Selain film Perjalanan Pembuktian Cinta, ada juga film Hati Suhita yang menurutku masih dibungkus dengan pemaksaan pernikahan dari sisi Gus Birru. Gus Birru menikahi Alina Suhita demi orang tua dan sepanjang film kita akan melihat bagaimana straggle-nya Alina Suhita dalam menghadapi suami yang tidak mencintainya.


Menurutku Alina Suhita tidak perlu merasakan penderitaan sedemikian rupa di awal pernikahan jika ia dan Gus Birru dikasih waktu untuk saling mengenal dan memutuskan pernikahan atas kehendak sendiri, bukan atas dorongan kepentingan orang tua.

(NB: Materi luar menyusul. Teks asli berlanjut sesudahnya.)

(* ===== verification/CoreMem.v ===== *)
(** * The core's memory (api/core_kernel_api.c, memory part): proofs

    Allocations of the core carry a header with a magic word and a size, and
    aligned ones store the original pointer before the block.  Over any
    sequence of calls, blocks do not meet, keep what was written to them, are
    aligned, and the bytes charged to the task are exactly those of the blocks
    it holds. *)

From S2P Require Import Prelude Irq Addr Platform Pmm KHeap ObjHeap Cap Task Sched Ipc CoreApi.

(** ** Alignment *)

(** [pow2 x]: the least power of two that is at least [x]. *)
Definition least_pow2 (x p : Z) : Prop := x ≤ p ∧ (∃ k, 0 ≤ k ∧ p = 2 ^ k) ∧ ∀ k, 0 ≤ k → x ≤ 2 ^ k → p ≤ 2 ^ k.

Lemma pow2_loop_correct x fuel : ∀ k, 0 ≤ k ≤ 63 → 1 < x ≤ 2 ^ 63 → (0 < k → 2 ^ (k - 1) < x) → (63 - Z.to_nat k < fuel)%nat →
  ∃ p, pow2_loop x (2 ^ k) fuel = Some p ∧ least_pow2 x p.
Proof.
  induction fuel as [|fuel IH]; intros k Hk Hx Hlow Hf; [lia|]. cbn [pow2_loop]. destruct (Z.ltb_spec (2 ^ k) x) as [Hlt|Hge].
  - assert (k ≠ 63) by (intros ->; lia). rewrite Z.shiftl_mul_pow2 by lia. rewrite <- Z.pow_add_r by lia.
    rewrite u64_small by (split; [by apply Z.pow_nonneg|apply Z.pow_lt_mono_r; lia]).
    apply IH; [lia|done| |lia]. intros _. by replace (k + 1 - 1) with k by lia.
  - exists (2 ^ k). split; [done|]. split; [done|]. split; [exists k; by split; [lia|]|]. intros j Hj Hxj.
    destruct (Z.le_gt_cases k j); [by apply Z.pow_le_mono_r|]. exfalso.
    assert (2 ^ j ≤ 2 ^ (k - 1)) by (apply Z.pow_le_mono_r; lia). specialize (Hlow ltac:(lia)). lia.
Qed.

Lemma round_up_correct x : 0 ≤ x ≤ 2 ^ 63 → ∃ p, round_up_pow2_size x = Some p ∧ least_pow2 (Z.max x 1) p.
Proof.
  intros Hx. unfold round_up_pow2_size. destruct (Z.leb_spec x 1) as [H1|H1].
  - exists 1. split; [done|]. rewrite Z.max_r by lia. split; [done|]. split; [by exists 0|]. intros k Hk _. pose proof (Z.pow_pos_nonneg 2 k). lia.
  - rewrite Z.max_l by lia. apply (pow2_loop_correct x POW2_FUEL 0); [lia|lia|lia|cbv; lia].
Qed.

(** Past the largest power of two the variable becomes 0 and stays below [x]:
    no number of iterations is enough. *)
Lemma pow2_loop_stuck x fuel : 0 < x → pow2_loop x 0 fuel = None.
Proof.
  intros Hx. induction fuel as [|fuel IH]; [done|]. cbn [pow2_loop]. destruct (Z.ltb_spec 0 x); [|lia]. exact IH.
Qed.
Lemma pow2_loop_diverges x fuel : ∀ k, 0 ≤ k ≤ 63 → 2 ^ 63 < x → pow2_loop x (2 ^ k) fuel = None.
Proof.
  induction fuel as [|fuel IH]; intros k Hk Hx; [done|]. cbn [pow2_loop].
  assert (2 ^ k ≤ 2 ^ 63) by (apply Z.pow_le_mono_r; lia). destruct (Z.ltb_spec (2 ^ k) x); [|lia].
  rewrite Z.shiftl_mul_pow2 by lia. rewrite <- Z.pow_add_r by lia. destruct (decide (k = 63)) as [->|].
  - by apply pow2_loop_stuck; lia.
  - rewrite u64_small by (split; [by apply Z.pow_nonneg|apply Z.pow_lt_mono_r; lia]). apply IH; [lia|done].
Qed.

(** The alignment [cka_malloc] works with. *)
Definition eff_align (a : Z) : Z := default 1 (round_up_pow2_size (if a <? sizeof_ptr then sizeof_ptr else a)).

Lemma eff_align_eq a : 0 ≤ a ≤ 2 ^ 41 → let x := if a <? sizeof_ptr then sizeof_ptr else a in
  round_up_pow2_size x = Some (eff_align a) ∧ (∃ k, 3 ≤ k ≤ 41 ∧ eff_align a = 2 ^ k) ∧ 8 ≤ eff_align a ≤ 2 ^ 41 ∧ a ≤ eff_align a.
Proof.
  intros Ha x. assert (8 ≤ x ≤ 2 ^ 41 ∧ a ≤ x) as [Hx Hax] by (unfold x, sizeof_ptr; destruct (Z.ltb_spec a 8); lia).
  destruct (round_up_correct x ltac:(lia)) as (p & E & Hle & (k & Hk & ->) & Hmin). rewrite Z.max_l in * by lia.
  assert (eff_align a = 2 ^ k) as -> by (unfold eff_align; fold x; by rewrite E). split; [done|].
  specialize (Hmin 41 ltac:(lia) ltac:(lia)).
  assert (3 ≤ k) by (destruct (Z.le_gt_cases 3 k); [done|]; assert (2 ^ k ≤ 2 ^ 2) by (apply Z.pow_le_mono_r; lia); lia).
  assert (k ≤ 41) by (apply (Z.pow_le_mono_r_iff 2); lia). split; [by exists k|]. split; [|lia]. split; [|done].
  change 8 with (2 ^ 3). by apply Z.pow_le_mono_r.
Qed.

(** Rounding an address up. *)
Lemma align_up_correct k b : 0 ≤ k ≤ 64 → 0 ≤ b → b + 2 ^ k ≤ 2 ^ 64 →
  let p := Z.land (u64 (b + u64 (2 ^ k - 1))) (u64_not (u64 (2 ^ k - 1))) in b ≤ p < b + 2 ^ k ∧ p mod 2 ^ k = 0.
Proof.
  intros Hk Hb Hs. assert (0 < 2 ^ k) by (apply Z.pow_pos_nonneg; lia). rewrite (u64_small (2 ^ k - 1)) by lia.
  rewrite u64_small by lia. cbv zeta. rewrite u64_land_not by lia. set (m := 2 ^ k) in *.
  pose proof (Z.mod_pos_bound (b + (m - 1)) m ltac:(lia)). split; [lia|]. rewrite Zminus_mod_idemp_r, Z.sub_diag. apply Z.mod_0_l. lia.
Qed.

(** ** Where heap buffers are *)

Lemma held_place s h x n : kh_abs s h → h !! x = Some n → x mod 8 = 0 ∧ CAPAZ_HH_BASE < x ∧ 16 ≤ n ∧ x + n ≤ 2 ^ 64 - PAGE_SIZE.
Proof.
  intros (st & bp & fl & sm & bg & R & Hh) Hx. pose proof (kh_shape _ _ _ _ _ _ R) as Hsh.
  assert (∀ i, 0 ≤ i < total_pages st → va st i mod 8 = 0 ∧ CAPAZ_HH_BASE ≤ va st i ≤ 2 ^ 64 - 2 * PAGE_SIZE) as Hva.
  { intros i Hi. destruct (page_va_facts st i Hsh Hi) as (Hal & Hb & E). fold (va st i) in *. split; [|split; [|lia]].
    - unfold page_aligned, PAGE_SIZE in Hal. apply Z.mod_divide in Hal as [q ->]; [|lia]. replace (q * 4096) with (q * 512 * 8) by lia. by apply Z.mod_mul.
    - rewrite E. destruct (shape_bounds st Hsh) as (? & ? & _). unfold page_pa, PAGE_SIZE. lia. }
  apply Hh in Hx as [(_ & v & b & Hv & Hx & ->)|(v & i & k & Hv & -> & ->)].
  - destruct (block_page _ _ _ _ _ _ R v b x Hv Hx) as (i & Hi & _ & Ev & Hlo & Hhi & Hb).
    destruct (Hva i Hi) as [H8 Hr]. destruct (bsize_bounds b Hb) as (Hbs & _ & Hb8). unfold PAGE_SIZE in *.
    split; [|lia]. apply elem_of_blocks_from in Hx as (j & _ & ->). rewrite Ev, Z.add_mod, H8 by lia. rewrite Z.mul_mod, Hb8 by lia. done.
  - destruct (kr_big _ _ _ _ _ _ R v i k Hv) as (Hi & Hk & Ht & -> & _). destruct (Hva i ltac:(lia)) as [H8 Hr].
    destruct (Hva (i + k - 1) ltac:(lia)) as [_ Hr']. rewrite (va_eq st i) in * by (done || lia). rewrite (va_eq st (i + k - 1)) in * by (done || lia).
    unfold sizeof_hdr, PAGE_SIZE in *. split; [|lia]. rewrite Z.add_mod, H8 by lia. done.
Qed.

(** ** Blocks with a header, by the address of the header *)

Section mem.
Context {H : Type} {OH : ObjHeap H}.
Implicit Types (s : core_state H) (c : cpu_state) (acct : gmap Z Z).

Definition words s : gmap Z Z := kh_mem (co_heap s).
Definition put_heap (h : kheap_state) s : core_state H := lset kheap_lens h s.
Definition put_word (a w : Z) s : core_state H :=
  put_heap (mkKh (kh_pmm (co_heap s)) (<[a := w]> (words s)) (g_freelist (co_heap s)) (kh_counts (co_heap s))) s.

(** The heap holds the blocks of [acct] (header address, size), each with its
    header in place. *)
Definition blocks_ok (kh : kheap_state) acct : Prop := ∃ h, kh_abs kh h ∧
  ∀ x sz, acct !! x = Some sz → ∃ n, h !! x = Some n ∧ 0 ≤ sz ∧ sz + sizeof_core_hdr ≤ n ∧
    kh_mem kh !! x = Some CORE_ALLOC_MAGIC ∧ kh_mem kh !! (x + 8) = Some sz.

Selain dua film itu, ada juga film Argantara yang tidak hanya tentang pemaksaan pernikahan, tetapi juga tentang pernikahan di bawah umur. Namun dibandingkan menjelaskannya sebagai penyimpangan, film ini membungkusnya dalam bentuk romantisme yang wajar.


Jadi, bagaimana kita sebagai orang Indonesia bisa mengatasi pemaksaan pernikahan ini jika tontonan-tontonan yang seharusnya bisa menjadi pengetahuan justru mendukung dan meromantisasinya? Jangankan pada anak di bawah umur, orang dewasa jika sudah dihadapkan menikah demi kebahagiaan orang tua juga bisa luluh. Belum lagi dengan bayangan akan dicintai dan dicukupi oleh suami setelah menikah.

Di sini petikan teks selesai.